Section Verifier.
Context (repr : pystr → pystr).
Context (full_match : pystr → pystr → bool).
Context (float : Type) (fl : Q → float) (fmul : float → float → float) (math_log : Z → float).
Context (flt feq : float → float → bool).

(** The files a candidate stands on first, then by priority and path, each the other way round. *)
Definition verifier_leb (protected : gmap pystr (gset Z)) (rules : list ReviewRule)
    (a b : nat * ChangedFile) : bool :=
  let stands x := negb (bool_decide (default ∅ (protected !! ch_path (snd x)) = ∅)) in
  let weight x := priority full_match float fl fmul math_log rules (snd x) in
  if eqb (stands a) (stands b)
  then if feq (weight a) (weight b) then str_leb (ch_path (snd b)) (ch_path (snd a))
       else flt (weight b) (weight a)
  else stands a.
Definition verifier_order (protected : gmap pystr (gset Z)) (rules : list ReviewRule)
    (files : list ChangedFile) : list nat :=
  fst <$> py_sorted (verifier_leb protected rules) (enumerate files).

Definition fit_verifier_code (files : list ChangedFile) (excerpts : list ContextBlock)
    (rules : list ReviewRule) (candidates : list CandidateFindingItem)
    (fits : list ChangedFile → list ContextBlock → list RetrievedBlock → result PromptError bool)
    (retrieved : list RetrievedBlock)
  : result PromptError (list ChangedFile * list ContextBlock * list RetrievedBlock) :=
  all ← fits files excerpts retrieved;
  if all : bool then Ok (files, excerpts, retrieved)
  else
    protected ← protected_lines files candidates ∅;
    let order := verifier_order protected rules files in
    own ← own_pass fits files protected order (replicate (length files) None);
    shown ← take_pass fits files excerpts retrieved (takes excerpts retrieved candidates) own ([], []);
    kept ← rest_pass fits files protected order shown own;
    Ok (chosen files kept, fst shown, snd shown).

(** ** The prompt resource

    [read_prompt] is the text of a file of [review.prompts], or the text of the error. *)

Context (read_prompt : pystr → result pystr pystr).

(** A prompt without its front matter. *)
Definition prompt_body (raw : pystr) : pystr :=
  if startswith raw (u8 "---") then
    let rest := drop 3 raw in
    match str_find rest (u8 "---") with
    | Some i => strip_with is_space (drop (i + 3) rest)
    | None => raw
    end
  else raw.

Definition verifier_file (version : pystr) : pystr := u8 "review.verifier." ++ version ++ u8 ".md".

Definition read_verifier_prompt (version : pystr) : result PolicyError pystr :=
  map_err (λ text, policy_error SNAPSHOT_INTEGRITY_ERROR
                     (u8 "Unable to read verifier prompt resource '" ++ verifier_file version ++ u8 "': "
                      ++ text) no_args)
    (read_prompt (verifier_file version)).

(** The blocks of the policy, the defaults and the conventions, without the candidates. *)
Definition policy_blocks (c : ReviewContext) : result PromptError (list pystr) :=
  match rx_policy_snapshot c with
  | None => Ok []
  | Some s =>
      defaults ← (match rx_rules c with
                  | [] => Ok []
                  | rules =>
                      text ← render_service_defaults repr rules (sn_defaults_checksum s); Ok [text]
                  end);
      Ok ([render_policy_rules s; render_policy_agents s] ++ defaults)
  end.
Definition has_conventions (c : ReviewContext) : bool :=
  negb (bool_decide (rcv_key_patterns (rx_conventions c) = []))
  || negb (bool_decide (rcv_recommendations (rx_conventions c) = [])).
Definition conventions_blocks (c : ReviewContext) : list pystr :=
  if has_conventions c then [render_conventions (rx_conventions c)] else [].

(** [limit=.., actual=..] *)
Definition budget_args (limit actual : Z) : PolicyErrorArgs :=
  mkPolicyErrorArgs None None None None None (Some limit) (Some actual) None None None false None false.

+ + + + + + +

**AIM OF THE EXERCISE**
Please restate only the opening stretch of the records above: every line from the first through the one containing "(rules : list ReviewRule) (candidates", exactly as written.

**SOLUTION FOR THIS PROBLEM**
Section Verifier.
Context (repr : pystr → pystr).
Context (full_match : pystr → pystr → bool).
Context (float : Type) (fl : Q → float) (fmul : float → float → float) (math_log : Z → float).
Context (flt feq : float → float → bool).

(** The files a candidate stands on first, then by priority and path, each the other way round. *)
Definition verifier_leb (protected : gmap pystr (gset Z)) (rules : list ReviewRule)
    (a b : nat * ChangedFile) : bool :=
  let stands x := negb (bool_decide (default ∅ (protected !! ch_path (snd x)) = ∅)) in
  let weight x := priority full_match float fl fmul math_log rules (snd x) in
  if eqb (stands a) (stands b)
  then if feq (weight a) (weight b) then str_leb (ch_path (snd b)) (ch_path (snd a))
       else flt (weight b) (weight a)
  else stands a.
Definition verifier_order (protected : gmap pystr (gset Z)) (rules : list ReviewRule)
    (files : list ChangedFile) : list nat :=
  fst <$> py_sorted (verifier_leb protected rules) (enumerate files).

Definition fit_verifier_code (files : list ChangedFile) (excerpts : list ContextBlock)
    (rules : list ReviewRule) (candidates : list CandidateFindingItem)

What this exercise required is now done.